▶ **Data for analysis**
# # #

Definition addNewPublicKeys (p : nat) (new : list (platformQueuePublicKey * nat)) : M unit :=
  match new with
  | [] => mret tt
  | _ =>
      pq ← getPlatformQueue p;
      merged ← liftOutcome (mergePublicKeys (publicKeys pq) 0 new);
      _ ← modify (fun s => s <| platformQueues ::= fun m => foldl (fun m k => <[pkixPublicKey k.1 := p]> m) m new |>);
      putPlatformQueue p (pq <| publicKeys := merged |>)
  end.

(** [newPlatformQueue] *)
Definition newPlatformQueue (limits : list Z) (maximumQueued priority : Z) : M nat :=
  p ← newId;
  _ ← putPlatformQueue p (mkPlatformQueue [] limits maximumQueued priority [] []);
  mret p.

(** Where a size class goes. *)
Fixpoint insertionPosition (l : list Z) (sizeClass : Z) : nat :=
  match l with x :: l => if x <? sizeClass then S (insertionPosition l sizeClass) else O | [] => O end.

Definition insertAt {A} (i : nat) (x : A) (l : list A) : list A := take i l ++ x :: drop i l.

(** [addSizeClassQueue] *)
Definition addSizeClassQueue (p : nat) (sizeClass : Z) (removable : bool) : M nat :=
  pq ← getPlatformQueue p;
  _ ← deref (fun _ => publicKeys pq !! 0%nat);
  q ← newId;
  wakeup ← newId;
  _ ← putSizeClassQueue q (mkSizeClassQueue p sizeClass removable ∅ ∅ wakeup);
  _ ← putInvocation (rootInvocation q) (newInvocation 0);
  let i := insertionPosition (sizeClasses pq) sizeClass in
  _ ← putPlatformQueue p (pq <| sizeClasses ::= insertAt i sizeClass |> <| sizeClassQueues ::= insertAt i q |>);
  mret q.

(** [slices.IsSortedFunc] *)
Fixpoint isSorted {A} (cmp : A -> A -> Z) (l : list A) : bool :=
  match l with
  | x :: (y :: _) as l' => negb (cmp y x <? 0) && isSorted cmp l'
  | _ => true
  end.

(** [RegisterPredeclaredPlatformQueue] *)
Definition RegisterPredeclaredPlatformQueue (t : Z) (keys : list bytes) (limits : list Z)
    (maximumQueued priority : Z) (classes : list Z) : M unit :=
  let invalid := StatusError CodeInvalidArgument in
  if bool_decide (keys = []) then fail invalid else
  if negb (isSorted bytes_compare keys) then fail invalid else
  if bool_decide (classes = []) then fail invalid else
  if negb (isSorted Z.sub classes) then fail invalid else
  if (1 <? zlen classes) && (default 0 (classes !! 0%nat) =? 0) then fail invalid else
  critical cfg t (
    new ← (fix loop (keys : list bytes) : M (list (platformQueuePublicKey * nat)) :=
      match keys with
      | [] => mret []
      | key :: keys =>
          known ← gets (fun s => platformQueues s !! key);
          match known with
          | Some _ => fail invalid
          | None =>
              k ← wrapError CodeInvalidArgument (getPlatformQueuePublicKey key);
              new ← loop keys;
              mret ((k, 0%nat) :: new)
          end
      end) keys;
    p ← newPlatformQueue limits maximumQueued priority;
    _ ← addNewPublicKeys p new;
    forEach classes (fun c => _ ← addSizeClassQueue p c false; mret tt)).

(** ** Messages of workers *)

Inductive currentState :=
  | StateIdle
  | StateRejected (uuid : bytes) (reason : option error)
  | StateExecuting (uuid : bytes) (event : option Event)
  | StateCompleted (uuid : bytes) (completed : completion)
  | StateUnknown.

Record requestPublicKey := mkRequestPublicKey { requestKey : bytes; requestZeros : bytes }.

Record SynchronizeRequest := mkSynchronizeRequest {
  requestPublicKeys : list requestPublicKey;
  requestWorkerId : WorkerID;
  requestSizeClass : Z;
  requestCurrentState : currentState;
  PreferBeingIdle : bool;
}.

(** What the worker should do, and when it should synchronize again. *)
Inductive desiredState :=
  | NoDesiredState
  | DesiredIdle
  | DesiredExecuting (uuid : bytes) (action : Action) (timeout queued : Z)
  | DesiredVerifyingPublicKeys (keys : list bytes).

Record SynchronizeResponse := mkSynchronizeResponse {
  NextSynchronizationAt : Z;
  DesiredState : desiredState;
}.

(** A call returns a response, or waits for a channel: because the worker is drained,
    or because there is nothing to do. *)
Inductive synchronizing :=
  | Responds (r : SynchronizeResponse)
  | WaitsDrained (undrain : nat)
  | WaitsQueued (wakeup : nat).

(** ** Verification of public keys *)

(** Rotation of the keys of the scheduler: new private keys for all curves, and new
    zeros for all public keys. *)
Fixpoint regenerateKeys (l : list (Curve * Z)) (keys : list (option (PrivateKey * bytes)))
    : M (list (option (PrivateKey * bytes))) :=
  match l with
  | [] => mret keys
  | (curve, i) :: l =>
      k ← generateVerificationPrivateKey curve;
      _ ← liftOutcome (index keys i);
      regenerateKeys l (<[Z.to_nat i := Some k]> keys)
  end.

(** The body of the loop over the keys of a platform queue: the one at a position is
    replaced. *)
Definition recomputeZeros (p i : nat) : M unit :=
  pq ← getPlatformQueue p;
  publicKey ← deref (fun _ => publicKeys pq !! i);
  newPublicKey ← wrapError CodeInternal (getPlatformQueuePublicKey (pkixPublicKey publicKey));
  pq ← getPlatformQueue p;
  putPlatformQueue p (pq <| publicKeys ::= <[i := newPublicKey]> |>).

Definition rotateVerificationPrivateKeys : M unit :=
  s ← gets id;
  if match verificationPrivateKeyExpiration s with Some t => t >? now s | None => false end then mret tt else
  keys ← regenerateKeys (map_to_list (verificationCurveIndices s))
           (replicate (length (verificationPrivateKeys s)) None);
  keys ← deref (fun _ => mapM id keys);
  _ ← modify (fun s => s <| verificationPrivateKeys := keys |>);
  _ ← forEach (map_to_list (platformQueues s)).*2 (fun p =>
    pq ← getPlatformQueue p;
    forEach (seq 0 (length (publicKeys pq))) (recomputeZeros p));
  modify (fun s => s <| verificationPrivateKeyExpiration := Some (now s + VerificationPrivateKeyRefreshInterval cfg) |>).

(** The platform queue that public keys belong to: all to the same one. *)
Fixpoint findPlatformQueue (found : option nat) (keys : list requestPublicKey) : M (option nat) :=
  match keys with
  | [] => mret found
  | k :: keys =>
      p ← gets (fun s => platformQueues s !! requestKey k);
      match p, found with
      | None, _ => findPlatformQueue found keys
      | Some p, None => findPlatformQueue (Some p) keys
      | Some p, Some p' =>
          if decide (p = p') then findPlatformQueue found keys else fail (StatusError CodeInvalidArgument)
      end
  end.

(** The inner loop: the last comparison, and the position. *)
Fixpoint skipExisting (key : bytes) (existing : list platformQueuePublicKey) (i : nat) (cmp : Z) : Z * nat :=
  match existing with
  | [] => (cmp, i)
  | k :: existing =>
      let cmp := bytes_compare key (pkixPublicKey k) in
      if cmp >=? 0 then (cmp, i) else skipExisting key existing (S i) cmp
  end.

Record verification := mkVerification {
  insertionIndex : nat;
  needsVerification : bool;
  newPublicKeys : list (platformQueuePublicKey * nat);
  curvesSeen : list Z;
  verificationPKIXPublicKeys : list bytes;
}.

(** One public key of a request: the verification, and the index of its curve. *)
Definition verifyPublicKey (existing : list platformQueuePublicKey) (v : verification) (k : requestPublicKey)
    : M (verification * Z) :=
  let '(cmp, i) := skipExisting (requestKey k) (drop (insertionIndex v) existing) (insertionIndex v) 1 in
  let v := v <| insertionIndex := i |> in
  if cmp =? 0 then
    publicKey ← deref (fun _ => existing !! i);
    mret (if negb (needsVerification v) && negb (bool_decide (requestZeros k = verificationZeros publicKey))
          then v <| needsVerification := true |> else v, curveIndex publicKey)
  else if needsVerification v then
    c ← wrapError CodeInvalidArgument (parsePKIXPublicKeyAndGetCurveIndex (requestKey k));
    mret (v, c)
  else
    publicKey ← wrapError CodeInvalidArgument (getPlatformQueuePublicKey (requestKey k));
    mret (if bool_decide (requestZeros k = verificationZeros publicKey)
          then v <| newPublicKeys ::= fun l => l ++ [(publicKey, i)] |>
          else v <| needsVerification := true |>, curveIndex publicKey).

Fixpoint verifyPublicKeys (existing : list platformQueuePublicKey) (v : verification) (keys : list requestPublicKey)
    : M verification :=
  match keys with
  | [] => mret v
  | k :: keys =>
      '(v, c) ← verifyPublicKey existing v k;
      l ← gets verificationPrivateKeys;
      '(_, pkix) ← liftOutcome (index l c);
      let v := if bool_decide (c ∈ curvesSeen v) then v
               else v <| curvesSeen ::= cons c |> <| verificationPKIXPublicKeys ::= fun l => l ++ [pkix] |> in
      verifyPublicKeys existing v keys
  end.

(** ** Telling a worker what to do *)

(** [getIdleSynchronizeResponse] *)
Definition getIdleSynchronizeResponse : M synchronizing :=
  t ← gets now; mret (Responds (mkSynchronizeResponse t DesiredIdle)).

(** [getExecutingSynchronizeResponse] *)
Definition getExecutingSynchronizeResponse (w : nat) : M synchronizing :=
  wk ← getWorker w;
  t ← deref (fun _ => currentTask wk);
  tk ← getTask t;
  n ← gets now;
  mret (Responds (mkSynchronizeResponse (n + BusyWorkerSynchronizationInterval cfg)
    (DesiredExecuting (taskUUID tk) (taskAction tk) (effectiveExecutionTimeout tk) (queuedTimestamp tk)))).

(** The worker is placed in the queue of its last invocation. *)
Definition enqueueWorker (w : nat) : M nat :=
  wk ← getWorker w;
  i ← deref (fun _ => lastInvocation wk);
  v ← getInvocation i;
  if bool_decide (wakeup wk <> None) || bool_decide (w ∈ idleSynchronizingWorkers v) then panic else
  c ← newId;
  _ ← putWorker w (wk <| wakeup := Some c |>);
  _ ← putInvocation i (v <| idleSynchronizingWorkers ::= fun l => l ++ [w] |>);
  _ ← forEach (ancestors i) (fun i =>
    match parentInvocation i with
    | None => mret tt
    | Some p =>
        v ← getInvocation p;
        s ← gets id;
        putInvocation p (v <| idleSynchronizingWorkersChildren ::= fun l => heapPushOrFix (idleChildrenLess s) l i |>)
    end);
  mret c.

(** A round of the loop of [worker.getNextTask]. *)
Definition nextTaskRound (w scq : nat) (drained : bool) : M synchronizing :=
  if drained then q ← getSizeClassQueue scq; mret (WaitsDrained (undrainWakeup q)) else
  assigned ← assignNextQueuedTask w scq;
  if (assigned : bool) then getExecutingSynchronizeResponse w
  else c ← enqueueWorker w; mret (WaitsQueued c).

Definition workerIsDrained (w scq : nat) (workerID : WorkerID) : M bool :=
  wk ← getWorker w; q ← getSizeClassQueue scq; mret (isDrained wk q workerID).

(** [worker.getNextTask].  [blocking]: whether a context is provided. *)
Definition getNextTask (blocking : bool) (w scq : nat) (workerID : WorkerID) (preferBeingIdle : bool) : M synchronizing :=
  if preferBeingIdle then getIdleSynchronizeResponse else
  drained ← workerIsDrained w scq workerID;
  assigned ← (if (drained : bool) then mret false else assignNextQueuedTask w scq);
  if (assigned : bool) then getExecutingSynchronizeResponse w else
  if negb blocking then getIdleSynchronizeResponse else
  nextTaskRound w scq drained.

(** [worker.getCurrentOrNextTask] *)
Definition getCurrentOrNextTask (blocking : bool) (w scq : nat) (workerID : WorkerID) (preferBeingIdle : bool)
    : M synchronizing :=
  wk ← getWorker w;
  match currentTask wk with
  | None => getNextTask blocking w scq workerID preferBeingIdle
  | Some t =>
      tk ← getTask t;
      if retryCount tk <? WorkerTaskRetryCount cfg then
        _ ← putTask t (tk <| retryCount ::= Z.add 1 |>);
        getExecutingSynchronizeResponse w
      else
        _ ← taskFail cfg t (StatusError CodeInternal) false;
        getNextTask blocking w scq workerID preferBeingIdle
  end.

# # #

▶ **What to work on**
Search the listing for the string "Responds". Copy each line where it is found.

▶ **Answer space**
  | Responds (r : SynchronizeResponse)
  t ← gets now; mret (Responds (mkSynchronizeResponse t DesiredIdle)).
  mret (Responds (mkSynchronizeResponse (n + BusyWorkerSynchronizationInterval cfg)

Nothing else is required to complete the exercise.